# WHAT TO PRODUCE
In the entries below, find the line with "let '(ok, f) := init_file m (map_offset" and print exactly every line from there up to and including the line with "match file with", with no other lines.
** Opening ENTRIES SHOWN block **
(** The last header of a type, as a range. *)
Definition last_range (t : Z) (hs : list phdr) (r : Range) : Range :=
  default r ((fun h => mkRangeOf (ph_offset h) (ph_memsz h)) <$> last (filter (has_type t) hs)).

Definition load_of (h : phdr) : LoadInfo := mkLoadInfo (ph_offset h) (ph_vaddr h) (ph_memsz h).

(** The executable segments by their offsets; the last one counts. *)
Definition loads_after (hs : list phdr) (m : gmap Z LoadInfo) : gmap Z LoadInfo :=
  foldl (fun m h => <[ph_offset h := load_of h]> m) m (filter executable hs).

(** What the headers make of an interface, except for the ARM index. *)
Definition headers_read (hs : list phdr) (i i' : ElfInterface) : Prop :=
  pt_loads_ i' = loads_after hs (pt_loads_ i) /\
  eh_frame_range i' = last_range PT_GNU_EH_FRAME hs (eh_frame_range i) /\
  dynamic_ i' = last_range PT_DYNAMIC hs (dynamic_ i) /\
  i' = set_total_entries (total_entries_ i') (set_start_offset (start_offset_ i')
         (set_pt_loads (pt_loads_ i') (set_eh_frame_range (eh_frame_range i') (set_dynamic (dynamic_ i') i)))).

(** The ARM index comes from the last header of its type, relative to the load
    bias of the headers in front of it. *)
Definition index_read (hs : list phdr) (bias : Z) (i i' : ElfInterface) : Prop :=
  (forall a h b, kind i = ElfInterfaceArm -> hs = a ++ h :: b -> has_type PT_ARM_EXIDX h ->
     Forall (fun h => ~ has_type PT_ARM_EXIDX h) b ->
     start_offset_ i' = u64 (ph_vaddr h - bias_after a bias) /\ total_entries_ i' = ph_memsz h / 8) /\
  (kind i <> ElfInterfaceArm \/ Forall (fun h => ~ has_type PT_ARM_EXIDX h) hs ->
     start_offset_ i' = start_offset_ i /\ total_entries_ i' = total_entries_ i).

Lemma bias_after_snoc hs h bias :
  bias_after (hs ++ [h]) bias = if decide (sets_bias h) then ph_vaddr h else bias_after hs bias.
Proof.
  unfold bias_after. rewrite filter_app. destruct (decide (sets_bias h)).
  - by rewrite filter_cons_True, filter_nil, last_snoc.
  - by rewrite filter_cons_False, filter_nil, app_nil_r.
Qed.

Lemma last_range_snoc t hs h r :
  last_range t (hs ++ [h]) r = if decide (has_type t h) then mkRangeOf (ph_offset h) (ph_memsz h) else last_range t hs r.
Proof.
  unfold last_range. rewrite filter_app. destruct (decide (has_type t h)).
  - by rewrite filter_cons_True, filter_nil, last_snoc.
  - by rewrite filter_cons_False, filter_nil, app_nil_r.
Qed.

Lemma loads_after_snoc hs h m :
  loads_after (hs ++ [h]) m = if decide (executable h) then <[ph_offset h := load_of h]> (loads_after hs m) else loads_after hs m.
Proof.
  unfold loads_after. rewrite filter_app. destruct (decide (executable h)).
  - by rewrite filter_cons_True, filter_nil, foldl_app.
  - by rewrite filter_cons_False, filter_nil, app_nil_r.
Qed.

(** A header that is not the ARM index. *)
Lemma index_read_other hs h bias i0 i i' : ~ (kind i0 = ElfInterfaceArm /\ has_type PT_ARM_EXIDX h) ->
  start_offset_ i' = start_offset_ i -> total_entries_ i' = total_entries_ i ->
  index_read hs bias i0 i -> index_read (hs ++ [h]) bias i0 i'.
Proof.
  intros Hno Hs Ht [H5 H6]. rewrite <- Hs, <- Ht in H6. split.
  - intros a h' b Hk Heq Hh Hb. rewrite Hs, Ht. destruct b as [|x b _] using rev_ind.
    + apply app_inj_tail in Heq as [_ <-]. by destruct Hno.
    + rewrite app_comm_cons, app_assoc in Heq. apply app_inj_tail in Heq as [Heq <-].
      apply Forall_app in Hb as [Hb _]. by eapply H5.
  - intros Hor. apply H6. destruct Hor as [|Hf]; [by left|]. apply Forall_app in Hf as [Hf _]. by right.
Qed.

Lemma index_read_exidx hs h bias i0 i' : has_type PT_ARM_EXIDX h -> kind i0 = ElfInterfaceArm ->
  start_offset_ i' = u64 (ph_vaddr h - bias_after hs bias) -> total_entries_ i' = ph_memsz h / 8 ->
  index_read (hs ++ [h]) bias i0 i'.
Proof.
  intros Hh Hk Hs Ht. split.
  - intros a h' b _ Heq Hh' Hb. destruct b as [|x b _] using rev_ind.
    + by apply app_inj_tail in Heq as [-> ->].
    + rewrite app_comm_cons, app_assoc in Heq. apply app_inj_tail in Heq as [Heq ->].
      apply Forall_app in Hb as [_ Hb]. by inversion_clear Hb.
  - intros [?|Hf]; [done|]. apply Forall_app in Hf as [_ Hf]. by inversion_clear Hf.
Qed.

(** Decisions on headers whose type is known. *)
Ltac header_type :=
  unfold sets_bias, executable, has_type, PT_LOAD, PT_DYNAMIC, PT_GNU_EH_FRAME, PT_ARM_EXIDX, PF_X in *; lia.
Ltac decide_headers := repeat first [rewrite decide_False by header_type | rewrite decide_True by header_type].
(* ===== verification/Elf.v ===== *)
(** * Elf: an ELF object and the maps that have one
    (libunwindstack/Elf.cpp, Elf.h, MapInfo.cpp)

    [Elf] owns the interface to the file and the one to its compressed debug
    data.  A map creates its ELF object on demand, from the file it maps or from
    the memory of the process. *)

From S2P Require Import Prelude Memory DwarfMemory Regs ElfInterface Maps.

(** The first bytes of a file, EI_CLASS and its values. *)
Definition ELFMAG : list Z := [127; 69; 76; 70].
Definition SELFMAG : Z := 4.
Definition EI_CLASS : Z := 4.
Definition EI_NIDENT : Z := 16.
Definition ELFCLASS32 : Z := 1.
Definition ELFCLASS64 : Z := 2.

(** [machine_type_] and [class_type_] are indeterminate in the beginning. *)
Record Elf := mkElf {
  valid_ : bool;
  load_bias_ : Z;
  interface_ : option ElfInterface;
  memory_ : option Memory;
  machine_type_ : Z;
  class_type_ : Z;
  gnu_debugdata_memory_ : option Memory;
  gnu_debugdata_interface_ : option ElfInterface
}.

Definition set_valid (x : bool) (e : Elf) : Elf :=
  mkElf x (load_bias_ e) (interface_ e) (memory_ e) (machine_type_ e) (class_type_ e) (gnu_debugdata_memory_ e)
    (gnu_debugdata_interface_ e).
Definition set_load_bias (x : Z) (e : Elf) : Elf :=
  mkElf (valid_ e) x (interface_ e) (memory_ e) (machine_type_ e) (class_type_ e) (gnu_debugdata_memory_ e)
    (gnu_debugdata_interface_ e).
Definition set_interface (x : option ElfInterface) (e : Elf) : Elf :=
  mkElf (valid_ e) (load_bias_ e) x (memory_ e) (machine_type_ e) (class_type_ e) (gnu_debugdata_memory_ e)
    (gnu_debugdata_interface_ e).
Definition set_machine_type (x : Z) (e : Elf) : Elf :=
  mkElf (valid_ e) (load_bias_ e) (interface_ e) (memory_ e) x (class_type_ e) (gnu_debugdata_memory_ e)
    (gnu_debugdata_interface_ e).
Definition set_class_type (x : Z) (e : Elf) : Elf :=
  mkElf (valid_ e) (load_bias_ e) (interface_ e) (memory_ e) (machine_type_ e) x (gnu_debugdata_memory_ e)
    (gnu_debugdata_interface_ e).
Definition set_gnu_memory (x : option Memory) (e : Elf) : Elf :=
  mkElf (valid_ e) (load_bias_ e) (interface_ e) (memory_ e) (machine_type_ e) (class_type_ e) x
    (gnu_debugdata_interface_ e).
Definition set_gnu_interface (x : option ElfInterface) (e : Elf) : Elf :=
  mkElf (valid_ e) (load_bias_ e) (interface_ e) (memory_ e) (machine_type_ e) (class_type_ e)
    (gnu_debugdata_memory_ e) x.

Section Elf.
Context {Env : Environment}.

Definition new_Elf (memory : option Memory) : Elf :=
  mkElf false 0 None memory uninitialized uninitialized None None.

(** A null pointer is [None]. *)
Definition IsValidElf (memory : option Memory) : bool :=
  match memory with
  | None => false
  | Some m => match Read m 0 SELFMAG with
              | None => false
              | Some e_ident => bool_decide (e_ident = ELFMAG)
              end
  end.

(** [*valid] and [*size]; the size is not written when the file is no ELF
    file. *)
Definition GetInfo (memory : Memory) : outcome (bool * option Z) :=
  if negb (IsValidElf (Some memory)) then Ok (false, None)
  else
    let size o := outcome_map (fun size => (true, Some (default 0 size))) o in
    match Read memory EI_CLASS 1 with
    | None => Ok (true, Some 0)
    | Some bs =>
        let class_type := le_combine bs in
        if class_type =? ELFCLASS32 then size (GetMaxSize uint32_t memory)
        else if class_type =? ELFCLASS64 then size (GetMaxSize uint64_t memory)
        else Ok (false, Some 0)
    end.

(** The interface for the machine of the file; [None] is the null pointer. *)
Definition CreateInterfaceFromMemory (memory : option Memory) : M Elf (option ElfInterface) :=
  match memory with
  | None => ret None
  | Some m =>
      if negb (IsValidElf memory) then ret None
      else match Read m EI_CLASS 1 with
           | None => ret None
           | Some bs =>
               let class_type := le_combine bs in
               modify (set_class_type class_type) ;;
               let e_machine := le_combine <$> Read m (EI_NIDENT + 2) 2 in
               if class_type =? ELFCLASS32 then
                 match e_machine with
                 | None => ret None
                 | Some e_machine =>
                     if negb (e_machine =? EM_ARM) && negb (e_machine =? EM_386) then ret None
                     else
                       modify (set_machine_type e_machine) ;;
                       ret (Some (new_ElfInterface (if e_machine =? EM_ARM then ElfInterfaceArm else ElfInterface32) m))
                 end
               else if class_type =? ELFCLASS64 then
                 match e_machine with
                 | None => ret None
                 | Some e_machine =>
                     if negb (e_machine =? EM_AARCH64) && negb (e_machine =? EM_X86_64) then ret None
                     else modify (set_machine_type e_machine) ;; ret (Some (new_ElfInterface ElfInterface64 m))
                 end
               else ret None
           end
  end.

(** A method of an interface that belongs to this object. *)
Definition on_interface {A} (i : ElfInterface) (m : M ElfInterface A) : M Elf (A * ElfInterface) := fun e =>
  outcome_map (fun r => (r, e)) (m i).

Definition interface_class (i : ElfInterface) : AddressType := kind_class (kind i).

(** [load_bias] has no value when [Init] reads it. *)
Definition InitGnuDebugdata : M Elf unit :=
  e <- get id ;;
  match interface_ e with
  | None => ret tt
  | Some i =>
      if negb (valid_ e) || (range_offset (gnu_debugdata_ i) =? 0) then ret tt
      else
        created <- on_interface i CreateGnuDebugdataMemory ;;
        modify (set_interface (Some (snd created))) ;;
        modify (set_gnu_memory (fst created)) ;;
        gnu <- CreateInterfaceFromMemory (fst created) ;;
        match gnu with
        | None => modify (set_gnu_interface None)
        | Some g =>
            r <- on_interface g (ReadAllHeaders (interface_class g) uninitialized) ;;
            if fst (fst r) then
              h <- on_interface (snd r) (InitHeaders (interface_class g)) ;;
              modify (set_gnu_interface (Some (snd h)))
            else modify (set_gnu_memory None) ;; modify (set_gnu_interface None)
        end
  end.

Definition Init (init_gnu_debugdata : bool) : M Elf bool :=
  modify (set_load_bias 0) ;;
  memory <- get memory_ ;;
  match memory with
  | None => ret false
  | Some _ =>
      interface <- CreateInterfaceFromMemory memory ;;
      modify (set_interface interface) ;;
      match interface with
      | None => ret false
      | Some i =>
          r <- on_interface i (ReadAllHeaders (interface_class i) 0) ;;
          modify (set_valid (fst (fst r))) ;;
          modify (set_load_bias (snd (fst r))) ;;
          if fst (fst r) then
            h <- on_interface (snd r) (InitHeaders (interface_class i)) ;;
            modify (set_interface (Some (snd h))) ;;
            (if init_gnu_debugdata then InitGnuDebugdata else modify (set_gnu_interface None)) ;;
            ret true
          else modify (set_interface None) ;; ret false
      end
  end.

(** A method of [interface_], which the code calls when [valid_] is set. *)
Definition with_interface {A} (m : AddressType -> M ElfInterface A) : M Elf A :=
  e <- get id ;;
  match interface_ e with
  | None => undef
  | Some i => r <- on_interface i (m (interface_class i)) ;; modify (set_interface (Some (snd r))) ;; ret (fst r)
  end.

(** A method of [gnu_debugdata_interface_], [otherwise] when it is null. *)
Definition with_gnu_interface {A} (otherwise : A) (m : AddressType -> M ElfInterface A) : M Elf A :=
  e <- get id ;;
  match gnu_debugdata_interface_ e with
  | None => ret otherwise
  | Some g => r <- on_interface g (m (interface_class g)) ;; modify (set_gnu_interface (Some (snd r))) ;; ret (fst r)
  end.

Definition Elf_GetSoname : M Elf (option (list Z)) :=
  valid <- get valid_ ;;
  if valid : bool then with_interface GetSoname else ret None.

Definition GetRelPc (pc : Z) (map_start elf_offset : Z) (e : Elf) : Z :=
  u64 (pc - map_start + load_bias_ e + elf_offset).

Definition Elf_GetFunctionName (addr : Z) : M Elf (option (list Z * Z)) :=
  e <- get id ;;
  if valid_ e then
    name <- with_interface (fun AT => GetFunctionName AT addr (load_bias_ e)) ;;
    match name with
    | Some _ => ret name
    | None => with_gnu_interface None (fun AT => GetFunctionName AT addr (load_bias_ e))
    end
  else ret None.

(** Elf::Step: [*finished], or [None] for false, and the registers. *)
Definition Elf_Step (rel_pc elf_offset : Z) (process_memory : Memory) (regs : Regs) : M Elf (option bool * Regs) :=
  e <- get id ;;
  if negb (valid_ e) then ret (None, regs)
  else match memory_ e with
       | None => undef
       | Some m =>
           let '(signal, regs) := StepIfSignalHandler m process_memory torn_regs (u64 (rel_pc + elf_offset)) regs in
           if signal : bool then ret (Some false, regs)
           else if rel_pc <? load_bias_ e then ret (None, regs)
           else
             let rel_pc := u64 (rel_pc - load_bias_ e) in
             r <- with_interface (fun _ => Interface_Step rel_pc process_memory regs) ;;
             match r with
             | (Some finished, regs) => ret (Some finished, regs)
             | (None, regs) => with_gnu_interface (None, regs) (fun _ => Interface_Step rel_pc process_memory regs)
             end
       end.

End Elf.

(** ** MapInfo *)

(** The file system: the content of a file, the page size and which mappings
    succeed. *)
Class FileSystem := {
  file_content : list Z -> option (list Z);
  getpagesize : Z;
  mmap : Z -> Z -> bool
}.

Section MapInfo.
Context {Env : Environment} {FS : FileSystem}.

Definition set_map_elf (x : option Elf) (m : MapInfo Elf) : MapInfo Elf :=
  mkMapInfo (map_start m) (map_end m) (map_offset m) (map_flags m) (map_name m) x (map_elf_offset m).
Definition set_map_elf_offset (x : Z) (m : MapInfo Elf) : MapInfo Elf :=
  mkMapInfo (map_start m) (map_end m) (map_offset m) (map_flags m) (map_name m) (map_elf m) x.

(** [memory->Init(name, offset, size)] *)
Definition init_file (m : MapInfo Elf) (offset size : Z) (f : MemoryFileAtOffset) : bool * MemoryFileAtOffset :=
  MemoryFileAtOffset_Init (file_content (map_name m)) getpagesize mmap offset size f.

(** [None] is the null pointer. *)
Definition GetFileMemory : M (MapInfo Elf) (option Memory) :=
  m <- get id ;;
  if map_offset m =? 0 then
    let '(ok, f) := init_file m 0 UINT64_MAX new_MemoryFileAtOffset in
    ret (if ok : bool then Some (file_memory f) else None)
  else
    let map_size := u64 (map_end m - map_start m) in
    let '(ok, f) := init_file m (map_offset m) map_size new_MemoryFileAtOffset in
    if negb ok then ret None
    else
      info <- (fun m => outcome_map (fun r => (r, m)) (GetInfo (file_memory f))) ;;
      let '(valid, max_size) := info in
      if negb valid then
        let '(ok, f) := init_file m 0 UINT64_MAX f in
        if ok : bool then modify (set_map_elf_offset (map_offset m)) ;; ret (Some (file_memory f)) else ret None
      else match max_size with
           | None => undef
           | Some max_size =>
               if map_size <? max_size then
                 let '(ok, f1) := init_file m (map_offset m) max_size f in
                 if ok : bool then ret (Some (file_memory f1))
                 else
                   let '(ok, f2) := init_file m (map_offset m) map_size f1 in
                   ret (if ok : bool then Some (file_memory f2) else None)
               else ret (Some (file_memory f))
           end.

Definition CreateMemory (process_memory : Memory) : M (MapInfo Elf) (option Memory) :=
  m <- get id ;;
  if map_end m <=? map_start m then ret None
  else
    modify (set_map_elf_offset 0) ;;
    if bits_set (map_flags m) MAPS_FLAGS_DEVICE_MAP then ret None
    else
      file <- (if negb (bool_decide (map_name m = [])) then GetFileMemory else ret None) ;;
      match file with
      | Some memory => ret (Some memory)
      | None =>
          if negb (bits_set (map_flags m) PROT_READ) then ret None
          else
            range <- (fun s => outcome_map (fun r => (r, s)) (new_MemoryRange process_memory (map_start m) (map_end m))) ;;
            ret (Some (range_memory range))
      end.

(** The object stays, also when its initialisation fails. *)
Definition GetElf (process_memory : Memory) (init_gnu_debugdata : bool) : M (MapInfo Elf) Elf :=
  cached <- get map_elf ;;
  match cached with
  | Some e => ret e
  | None =>
      memory <- CreateMemory process_memory ;;
      e <- (fun m => outcome_map (fun '(_, e) => (e, m)) (Init init_gnu_debugdata (new_Elf memory))) ;;
      modify (set_map_elf (Some e)) ;;
      ret e
  end.

End MapInfo.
** Closing ENTRIES SHOWN block **
# RESPONSE FOR THIS EXERCISE
    let '(ok, f) := init_file m (map_offset m) map_size new_MemoryFileAtOffset in
    if negb ok then ret None
    else
      info <- (fun m => outcome_map (fun r => (r, m)) (GetInfo (file_memory f))) ;;
      let '(valid, max_size) := info in
      if negb valid then
        let '(ok, f) := init_file m 0 UINT64_MAX f in
        if ok : bool then modify (set_map_elf_offset (map_offset m)) ;; ret (Some (file_memory f)) else ret None
      else match max_size with
           | None => undef
           | Some max_size =>
               if map_size <? max_size then
                 let '(ok, f1) := init_file m (map_offset m) max_size f in
                 if ok : bool then ret (Some (file_memory f1))
                 else
                   let '(ok, f2) := init_file m (map_offset m) map_size f1 in
                   ret (if ok : bool then Some (file_memory f2) else None)
               else ret (Some (file_memory f))
           end.

Definition CreateMemory (process_memory : Memory) : M (MapInfo Elf) (option Memory) :=
  m <- get id ;;
  if map_end m <=? map_start m then ret None
  else
    modify (set_map_elf_offset 0) ;;
    if bits_set (map_flags m) MAPS_FLAGS_DEVICE_MAP then ret None
    else
      file <- (if negb (bool_decide (map_name m = [])) then GetFileMemory else ret None) ;;
      match file with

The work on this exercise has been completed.